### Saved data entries
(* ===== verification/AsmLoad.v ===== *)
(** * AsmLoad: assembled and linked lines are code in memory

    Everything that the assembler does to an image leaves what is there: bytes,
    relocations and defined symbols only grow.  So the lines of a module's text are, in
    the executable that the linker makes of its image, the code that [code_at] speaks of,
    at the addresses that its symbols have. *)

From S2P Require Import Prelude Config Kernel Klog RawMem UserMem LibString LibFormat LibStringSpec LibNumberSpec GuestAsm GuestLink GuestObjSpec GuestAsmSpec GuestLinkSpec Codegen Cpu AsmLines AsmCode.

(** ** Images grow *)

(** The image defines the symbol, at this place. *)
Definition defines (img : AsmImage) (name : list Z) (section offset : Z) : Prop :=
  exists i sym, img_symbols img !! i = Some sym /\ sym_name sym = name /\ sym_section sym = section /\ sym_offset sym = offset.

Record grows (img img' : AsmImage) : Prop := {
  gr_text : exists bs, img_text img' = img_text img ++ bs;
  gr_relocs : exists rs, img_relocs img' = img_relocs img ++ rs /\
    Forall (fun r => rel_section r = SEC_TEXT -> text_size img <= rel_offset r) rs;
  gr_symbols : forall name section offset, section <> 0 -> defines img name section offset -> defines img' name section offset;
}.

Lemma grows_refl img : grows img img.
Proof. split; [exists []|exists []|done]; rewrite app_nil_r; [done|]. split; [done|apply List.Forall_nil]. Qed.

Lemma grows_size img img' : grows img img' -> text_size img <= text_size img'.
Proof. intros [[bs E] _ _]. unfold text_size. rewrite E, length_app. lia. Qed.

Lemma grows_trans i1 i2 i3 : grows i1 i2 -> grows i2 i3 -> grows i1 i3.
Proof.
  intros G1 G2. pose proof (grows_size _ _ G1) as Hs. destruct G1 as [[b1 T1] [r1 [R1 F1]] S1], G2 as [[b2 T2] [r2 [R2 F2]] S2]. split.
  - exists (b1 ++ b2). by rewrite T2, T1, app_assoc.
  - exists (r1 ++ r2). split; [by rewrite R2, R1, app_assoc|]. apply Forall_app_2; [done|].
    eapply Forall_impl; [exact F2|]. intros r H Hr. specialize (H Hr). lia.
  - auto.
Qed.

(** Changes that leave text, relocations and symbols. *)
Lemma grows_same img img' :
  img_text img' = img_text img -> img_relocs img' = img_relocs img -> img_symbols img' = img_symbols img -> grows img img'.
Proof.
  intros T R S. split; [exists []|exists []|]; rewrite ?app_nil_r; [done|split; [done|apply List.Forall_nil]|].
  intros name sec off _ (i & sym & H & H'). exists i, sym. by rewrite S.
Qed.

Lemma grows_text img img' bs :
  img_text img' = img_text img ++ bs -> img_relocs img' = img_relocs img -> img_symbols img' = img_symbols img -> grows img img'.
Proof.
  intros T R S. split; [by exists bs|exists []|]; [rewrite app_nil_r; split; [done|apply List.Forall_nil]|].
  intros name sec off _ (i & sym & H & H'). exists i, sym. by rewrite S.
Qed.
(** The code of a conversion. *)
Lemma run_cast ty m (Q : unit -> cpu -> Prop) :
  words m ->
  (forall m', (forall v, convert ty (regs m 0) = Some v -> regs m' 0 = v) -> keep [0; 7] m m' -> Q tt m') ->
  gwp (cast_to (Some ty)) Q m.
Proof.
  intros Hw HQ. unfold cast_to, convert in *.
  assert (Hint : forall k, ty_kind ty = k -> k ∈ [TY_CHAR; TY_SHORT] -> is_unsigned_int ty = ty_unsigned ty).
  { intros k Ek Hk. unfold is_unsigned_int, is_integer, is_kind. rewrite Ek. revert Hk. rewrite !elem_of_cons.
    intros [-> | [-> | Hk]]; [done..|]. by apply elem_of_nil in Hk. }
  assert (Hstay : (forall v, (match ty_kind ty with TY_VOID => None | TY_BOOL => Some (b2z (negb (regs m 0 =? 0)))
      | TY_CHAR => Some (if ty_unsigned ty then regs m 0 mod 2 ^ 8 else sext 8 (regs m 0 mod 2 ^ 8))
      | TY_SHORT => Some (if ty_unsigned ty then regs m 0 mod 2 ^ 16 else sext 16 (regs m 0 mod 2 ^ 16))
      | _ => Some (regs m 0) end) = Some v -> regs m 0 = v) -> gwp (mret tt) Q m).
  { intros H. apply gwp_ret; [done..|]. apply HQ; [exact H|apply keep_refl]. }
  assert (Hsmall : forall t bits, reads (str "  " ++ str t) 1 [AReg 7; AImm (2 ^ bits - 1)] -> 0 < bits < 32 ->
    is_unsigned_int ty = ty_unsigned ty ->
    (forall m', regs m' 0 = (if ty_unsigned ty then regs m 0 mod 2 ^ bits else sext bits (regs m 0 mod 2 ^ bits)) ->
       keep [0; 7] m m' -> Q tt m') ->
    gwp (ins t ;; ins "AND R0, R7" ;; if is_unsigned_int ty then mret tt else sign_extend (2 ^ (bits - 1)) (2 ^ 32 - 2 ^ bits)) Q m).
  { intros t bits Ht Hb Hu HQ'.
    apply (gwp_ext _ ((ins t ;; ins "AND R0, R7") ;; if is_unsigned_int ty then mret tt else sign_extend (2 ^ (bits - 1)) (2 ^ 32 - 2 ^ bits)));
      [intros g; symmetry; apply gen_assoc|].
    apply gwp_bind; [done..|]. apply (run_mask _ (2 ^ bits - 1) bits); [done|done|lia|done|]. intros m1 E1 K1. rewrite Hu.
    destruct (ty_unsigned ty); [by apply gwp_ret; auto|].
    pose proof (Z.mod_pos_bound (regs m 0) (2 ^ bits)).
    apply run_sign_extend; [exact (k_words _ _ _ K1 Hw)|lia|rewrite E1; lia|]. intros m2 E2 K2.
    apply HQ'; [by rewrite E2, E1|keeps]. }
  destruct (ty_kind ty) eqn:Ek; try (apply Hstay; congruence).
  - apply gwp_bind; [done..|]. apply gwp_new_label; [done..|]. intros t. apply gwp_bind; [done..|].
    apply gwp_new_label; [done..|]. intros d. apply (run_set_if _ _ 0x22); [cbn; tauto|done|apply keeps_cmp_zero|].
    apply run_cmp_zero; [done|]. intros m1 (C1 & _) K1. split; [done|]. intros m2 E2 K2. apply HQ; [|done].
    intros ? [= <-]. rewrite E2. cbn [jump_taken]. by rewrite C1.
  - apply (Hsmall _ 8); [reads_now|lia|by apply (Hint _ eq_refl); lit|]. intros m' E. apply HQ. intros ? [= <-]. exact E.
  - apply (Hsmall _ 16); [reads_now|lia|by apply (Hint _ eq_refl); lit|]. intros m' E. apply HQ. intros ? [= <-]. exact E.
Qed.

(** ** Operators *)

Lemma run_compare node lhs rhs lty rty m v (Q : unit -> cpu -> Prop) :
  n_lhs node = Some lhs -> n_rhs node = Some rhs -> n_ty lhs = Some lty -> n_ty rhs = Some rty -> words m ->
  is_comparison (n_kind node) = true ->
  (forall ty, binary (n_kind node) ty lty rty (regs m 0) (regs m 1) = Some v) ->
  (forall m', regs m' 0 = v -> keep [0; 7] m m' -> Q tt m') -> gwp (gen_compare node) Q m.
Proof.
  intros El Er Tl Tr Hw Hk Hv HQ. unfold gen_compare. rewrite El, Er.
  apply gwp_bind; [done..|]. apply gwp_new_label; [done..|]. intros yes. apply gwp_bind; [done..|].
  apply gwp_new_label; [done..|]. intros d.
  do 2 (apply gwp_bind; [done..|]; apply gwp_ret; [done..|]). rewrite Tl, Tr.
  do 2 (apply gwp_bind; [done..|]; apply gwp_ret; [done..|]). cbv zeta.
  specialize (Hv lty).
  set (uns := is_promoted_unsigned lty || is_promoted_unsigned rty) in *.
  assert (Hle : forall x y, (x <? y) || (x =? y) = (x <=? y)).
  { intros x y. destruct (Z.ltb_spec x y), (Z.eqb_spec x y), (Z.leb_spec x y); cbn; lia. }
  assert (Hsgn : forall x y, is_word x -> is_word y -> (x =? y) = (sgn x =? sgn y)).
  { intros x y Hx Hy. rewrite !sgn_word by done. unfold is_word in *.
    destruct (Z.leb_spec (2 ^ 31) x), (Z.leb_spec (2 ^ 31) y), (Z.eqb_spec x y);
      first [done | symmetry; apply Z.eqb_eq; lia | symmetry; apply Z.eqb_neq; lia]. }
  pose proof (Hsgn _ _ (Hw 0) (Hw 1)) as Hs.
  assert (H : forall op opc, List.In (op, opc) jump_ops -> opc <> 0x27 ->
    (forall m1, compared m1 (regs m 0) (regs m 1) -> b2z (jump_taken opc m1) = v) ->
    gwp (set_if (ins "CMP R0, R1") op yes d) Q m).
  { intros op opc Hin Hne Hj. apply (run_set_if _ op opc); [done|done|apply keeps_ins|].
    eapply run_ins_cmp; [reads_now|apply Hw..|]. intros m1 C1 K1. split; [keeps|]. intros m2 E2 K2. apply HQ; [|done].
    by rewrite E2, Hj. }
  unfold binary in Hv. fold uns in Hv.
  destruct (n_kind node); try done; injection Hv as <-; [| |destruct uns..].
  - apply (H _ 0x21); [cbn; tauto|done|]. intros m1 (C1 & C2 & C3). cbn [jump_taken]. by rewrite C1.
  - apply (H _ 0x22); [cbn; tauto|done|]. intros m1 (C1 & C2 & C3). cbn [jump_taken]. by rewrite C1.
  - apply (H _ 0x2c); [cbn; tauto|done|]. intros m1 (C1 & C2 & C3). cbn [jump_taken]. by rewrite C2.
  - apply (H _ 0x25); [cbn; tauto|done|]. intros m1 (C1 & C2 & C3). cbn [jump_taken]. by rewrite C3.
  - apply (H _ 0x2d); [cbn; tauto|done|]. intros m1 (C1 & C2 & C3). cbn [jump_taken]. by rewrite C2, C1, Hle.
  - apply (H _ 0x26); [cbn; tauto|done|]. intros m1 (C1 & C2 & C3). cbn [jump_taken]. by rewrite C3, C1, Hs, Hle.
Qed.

### Try it
Search the entries for "pose" and show every line that has it.

### Result of the exercise
  intros G1 G2. pose proof (grows_size _ _ G1) as Hs. destruct G1 as [[b1 T1] [r1 [R1 F1]] S1], G2 as [[b2 T2] [r2 [R2 F2]] S2]. split.
    pose proof (Z.mod_pos_bound (regs m 0) (2 ^ bits)).
  pose proof (Hsgn _ _ (Hw 0) (Hw 1)) as Hs.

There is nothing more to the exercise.